Brief:
Within the records below, filter for lines carrying the word "done" and copy them.

(Available data begins)

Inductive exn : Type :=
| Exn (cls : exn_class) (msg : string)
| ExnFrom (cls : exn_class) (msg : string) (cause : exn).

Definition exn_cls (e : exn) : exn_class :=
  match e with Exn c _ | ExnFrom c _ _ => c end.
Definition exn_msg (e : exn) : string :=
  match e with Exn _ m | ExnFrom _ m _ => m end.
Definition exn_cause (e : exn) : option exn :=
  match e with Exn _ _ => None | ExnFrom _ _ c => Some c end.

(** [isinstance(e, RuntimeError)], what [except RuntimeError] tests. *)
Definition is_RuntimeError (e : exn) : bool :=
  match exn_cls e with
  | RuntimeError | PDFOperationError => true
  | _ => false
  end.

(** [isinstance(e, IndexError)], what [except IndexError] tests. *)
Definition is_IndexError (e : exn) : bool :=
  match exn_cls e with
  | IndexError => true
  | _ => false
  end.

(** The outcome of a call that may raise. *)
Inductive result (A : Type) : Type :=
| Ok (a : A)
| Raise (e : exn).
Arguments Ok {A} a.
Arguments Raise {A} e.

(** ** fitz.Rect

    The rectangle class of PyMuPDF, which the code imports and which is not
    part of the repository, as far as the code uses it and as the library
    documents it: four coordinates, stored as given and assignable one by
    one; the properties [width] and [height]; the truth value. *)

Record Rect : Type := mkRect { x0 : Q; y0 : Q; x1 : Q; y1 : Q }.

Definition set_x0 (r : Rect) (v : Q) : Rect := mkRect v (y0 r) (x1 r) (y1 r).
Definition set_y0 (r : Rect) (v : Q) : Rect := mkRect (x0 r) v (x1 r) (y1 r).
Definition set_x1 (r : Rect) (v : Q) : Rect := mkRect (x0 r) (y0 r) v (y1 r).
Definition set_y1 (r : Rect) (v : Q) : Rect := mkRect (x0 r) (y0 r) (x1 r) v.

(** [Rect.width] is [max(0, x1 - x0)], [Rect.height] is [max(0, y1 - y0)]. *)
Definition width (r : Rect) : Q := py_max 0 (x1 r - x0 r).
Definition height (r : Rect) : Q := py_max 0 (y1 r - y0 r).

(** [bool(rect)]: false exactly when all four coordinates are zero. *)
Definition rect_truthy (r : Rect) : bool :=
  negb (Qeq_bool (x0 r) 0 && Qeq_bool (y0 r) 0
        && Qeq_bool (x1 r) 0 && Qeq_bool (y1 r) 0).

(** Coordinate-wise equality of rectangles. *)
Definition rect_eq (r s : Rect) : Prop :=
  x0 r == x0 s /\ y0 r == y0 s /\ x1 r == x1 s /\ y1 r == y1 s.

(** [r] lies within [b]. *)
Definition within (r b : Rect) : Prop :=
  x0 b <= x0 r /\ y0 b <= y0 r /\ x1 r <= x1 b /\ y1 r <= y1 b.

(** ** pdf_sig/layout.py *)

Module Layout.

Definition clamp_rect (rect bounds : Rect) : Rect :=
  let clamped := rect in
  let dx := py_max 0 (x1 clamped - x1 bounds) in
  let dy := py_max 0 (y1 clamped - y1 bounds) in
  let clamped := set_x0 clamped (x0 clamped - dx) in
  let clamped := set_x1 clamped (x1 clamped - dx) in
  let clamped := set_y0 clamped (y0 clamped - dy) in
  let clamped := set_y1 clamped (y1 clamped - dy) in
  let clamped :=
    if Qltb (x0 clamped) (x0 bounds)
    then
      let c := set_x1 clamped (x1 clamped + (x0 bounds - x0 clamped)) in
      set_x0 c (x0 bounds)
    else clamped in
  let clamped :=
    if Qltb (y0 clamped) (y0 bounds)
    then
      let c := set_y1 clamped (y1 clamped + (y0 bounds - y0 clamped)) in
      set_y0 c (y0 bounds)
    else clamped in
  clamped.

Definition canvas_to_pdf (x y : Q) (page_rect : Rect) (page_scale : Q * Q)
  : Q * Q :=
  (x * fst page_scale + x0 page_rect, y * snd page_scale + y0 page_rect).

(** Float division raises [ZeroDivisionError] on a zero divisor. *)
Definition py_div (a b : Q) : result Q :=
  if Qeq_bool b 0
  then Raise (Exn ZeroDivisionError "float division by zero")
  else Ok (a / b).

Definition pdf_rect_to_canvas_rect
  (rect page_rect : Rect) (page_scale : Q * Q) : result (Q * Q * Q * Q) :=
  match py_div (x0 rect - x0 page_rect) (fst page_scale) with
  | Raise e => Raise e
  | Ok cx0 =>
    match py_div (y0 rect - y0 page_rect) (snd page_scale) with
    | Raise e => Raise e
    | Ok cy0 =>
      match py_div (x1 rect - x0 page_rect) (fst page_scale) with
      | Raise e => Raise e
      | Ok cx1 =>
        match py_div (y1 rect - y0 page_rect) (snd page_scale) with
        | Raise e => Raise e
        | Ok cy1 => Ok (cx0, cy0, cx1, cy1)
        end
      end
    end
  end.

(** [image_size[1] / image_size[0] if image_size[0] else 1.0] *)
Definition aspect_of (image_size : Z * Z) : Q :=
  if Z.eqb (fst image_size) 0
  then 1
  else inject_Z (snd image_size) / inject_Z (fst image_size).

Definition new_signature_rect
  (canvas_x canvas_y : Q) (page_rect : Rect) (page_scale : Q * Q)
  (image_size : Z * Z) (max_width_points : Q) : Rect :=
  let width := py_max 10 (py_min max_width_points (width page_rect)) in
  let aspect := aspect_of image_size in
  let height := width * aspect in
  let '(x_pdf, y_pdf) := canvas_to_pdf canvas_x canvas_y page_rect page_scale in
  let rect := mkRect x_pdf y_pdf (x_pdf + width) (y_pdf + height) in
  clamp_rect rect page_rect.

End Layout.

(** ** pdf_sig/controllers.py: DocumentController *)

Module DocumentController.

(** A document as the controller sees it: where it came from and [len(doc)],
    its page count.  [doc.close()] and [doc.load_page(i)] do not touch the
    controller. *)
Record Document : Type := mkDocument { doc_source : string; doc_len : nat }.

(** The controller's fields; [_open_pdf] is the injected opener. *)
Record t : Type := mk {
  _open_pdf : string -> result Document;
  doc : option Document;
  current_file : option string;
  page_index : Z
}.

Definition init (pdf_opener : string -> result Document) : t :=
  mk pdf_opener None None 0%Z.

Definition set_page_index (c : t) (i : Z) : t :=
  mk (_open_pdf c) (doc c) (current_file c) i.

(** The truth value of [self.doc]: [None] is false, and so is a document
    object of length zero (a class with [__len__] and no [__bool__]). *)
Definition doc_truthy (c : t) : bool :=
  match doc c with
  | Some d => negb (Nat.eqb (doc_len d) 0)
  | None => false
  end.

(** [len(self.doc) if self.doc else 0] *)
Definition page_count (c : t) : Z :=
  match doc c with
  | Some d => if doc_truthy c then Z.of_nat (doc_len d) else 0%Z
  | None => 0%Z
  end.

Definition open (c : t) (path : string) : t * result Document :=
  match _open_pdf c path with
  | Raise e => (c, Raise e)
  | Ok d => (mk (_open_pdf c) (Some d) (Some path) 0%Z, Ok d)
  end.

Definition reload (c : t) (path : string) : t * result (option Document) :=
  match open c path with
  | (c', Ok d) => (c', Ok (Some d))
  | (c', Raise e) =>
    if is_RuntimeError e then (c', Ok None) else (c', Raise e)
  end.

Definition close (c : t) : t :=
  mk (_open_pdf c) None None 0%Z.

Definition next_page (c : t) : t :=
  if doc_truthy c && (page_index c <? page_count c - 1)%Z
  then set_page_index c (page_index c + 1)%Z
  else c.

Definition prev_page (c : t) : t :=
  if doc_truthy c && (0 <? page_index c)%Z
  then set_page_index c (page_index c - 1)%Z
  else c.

(Available data ends)
(Available data begins)

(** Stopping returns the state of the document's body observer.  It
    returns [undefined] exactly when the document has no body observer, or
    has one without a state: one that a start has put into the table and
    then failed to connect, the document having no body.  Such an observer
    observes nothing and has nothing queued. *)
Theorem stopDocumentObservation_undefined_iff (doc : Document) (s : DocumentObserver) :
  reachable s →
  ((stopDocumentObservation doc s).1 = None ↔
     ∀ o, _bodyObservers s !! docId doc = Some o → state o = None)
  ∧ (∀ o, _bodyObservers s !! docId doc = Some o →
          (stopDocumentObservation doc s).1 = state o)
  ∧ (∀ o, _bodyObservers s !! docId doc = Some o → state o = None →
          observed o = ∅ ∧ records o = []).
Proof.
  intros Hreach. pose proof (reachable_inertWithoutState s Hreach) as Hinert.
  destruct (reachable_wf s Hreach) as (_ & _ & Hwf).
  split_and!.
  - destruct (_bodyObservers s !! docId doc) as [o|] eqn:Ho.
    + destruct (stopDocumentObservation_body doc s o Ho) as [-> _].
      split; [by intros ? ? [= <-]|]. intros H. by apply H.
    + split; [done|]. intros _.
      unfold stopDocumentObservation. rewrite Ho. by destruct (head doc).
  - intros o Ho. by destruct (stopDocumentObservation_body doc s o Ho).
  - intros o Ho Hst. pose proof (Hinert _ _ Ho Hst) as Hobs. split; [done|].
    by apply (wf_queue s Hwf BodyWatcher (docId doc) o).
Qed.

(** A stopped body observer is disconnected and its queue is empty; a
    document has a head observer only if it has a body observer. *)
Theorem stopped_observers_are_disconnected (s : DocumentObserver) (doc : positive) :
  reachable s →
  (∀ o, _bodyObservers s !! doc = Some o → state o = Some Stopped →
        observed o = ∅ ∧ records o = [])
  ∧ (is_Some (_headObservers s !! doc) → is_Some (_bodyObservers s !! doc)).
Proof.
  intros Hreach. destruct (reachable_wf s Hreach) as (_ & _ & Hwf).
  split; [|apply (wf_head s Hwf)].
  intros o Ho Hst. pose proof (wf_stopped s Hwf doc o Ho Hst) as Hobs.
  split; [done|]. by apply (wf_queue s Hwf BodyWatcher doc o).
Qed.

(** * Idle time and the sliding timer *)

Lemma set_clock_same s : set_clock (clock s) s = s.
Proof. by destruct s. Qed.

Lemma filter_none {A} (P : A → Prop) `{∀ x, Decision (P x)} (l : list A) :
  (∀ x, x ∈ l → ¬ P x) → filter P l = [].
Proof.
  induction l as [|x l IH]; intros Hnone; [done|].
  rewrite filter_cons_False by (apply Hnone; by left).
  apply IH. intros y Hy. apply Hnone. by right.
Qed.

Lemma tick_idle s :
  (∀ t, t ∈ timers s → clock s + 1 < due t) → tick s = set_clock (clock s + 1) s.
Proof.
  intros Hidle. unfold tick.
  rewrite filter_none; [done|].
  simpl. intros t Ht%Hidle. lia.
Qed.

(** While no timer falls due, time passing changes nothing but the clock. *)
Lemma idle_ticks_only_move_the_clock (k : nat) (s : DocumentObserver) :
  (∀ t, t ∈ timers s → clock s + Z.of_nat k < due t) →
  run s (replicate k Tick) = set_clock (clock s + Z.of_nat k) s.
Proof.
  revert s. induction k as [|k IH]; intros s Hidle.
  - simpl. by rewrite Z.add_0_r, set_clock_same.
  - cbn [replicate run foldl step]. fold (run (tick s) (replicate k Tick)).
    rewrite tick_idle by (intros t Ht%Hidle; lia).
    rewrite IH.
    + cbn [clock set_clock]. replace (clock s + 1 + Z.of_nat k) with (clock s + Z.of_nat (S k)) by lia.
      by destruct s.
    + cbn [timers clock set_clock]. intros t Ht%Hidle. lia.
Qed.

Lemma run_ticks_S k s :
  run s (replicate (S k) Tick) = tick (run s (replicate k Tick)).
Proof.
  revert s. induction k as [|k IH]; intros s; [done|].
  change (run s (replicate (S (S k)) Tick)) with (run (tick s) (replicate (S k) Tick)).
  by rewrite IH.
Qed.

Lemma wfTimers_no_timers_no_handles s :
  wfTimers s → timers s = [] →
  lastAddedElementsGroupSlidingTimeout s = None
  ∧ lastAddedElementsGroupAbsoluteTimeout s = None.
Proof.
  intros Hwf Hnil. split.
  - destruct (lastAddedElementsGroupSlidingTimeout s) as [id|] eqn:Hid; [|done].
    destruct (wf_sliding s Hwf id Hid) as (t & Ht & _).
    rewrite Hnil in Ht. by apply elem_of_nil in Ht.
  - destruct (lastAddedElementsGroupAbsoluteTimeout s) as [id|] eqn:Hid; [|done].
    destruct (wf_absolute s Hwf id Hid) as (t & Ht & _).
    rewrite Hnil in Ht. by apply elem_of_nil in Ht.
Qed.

(Available data ends)

Written solution:
    + split; [done|]. intros _.
  - intros o Ho Hst. pose proof (Hinert _ _ Ho Hst) as Hobs. split; [done|].
  split; [done|]. by apply (wf_queue s Hwf BodyWatcher doc o).
  induction l as [|x l IH]; intros Hnone; [done|].
  rewrite filter_none; [done|].
  revert s. induction k as [|k IH]; intros s; [done|].
  - destruct (lastAddedElementsGroupSlidingTimeout s) as [id|] eqn:Hid; [|done].
  - destruct (lastAddedElementsGroupAbsoluteTimeout s) as [id|] eqn:Hid; [|done].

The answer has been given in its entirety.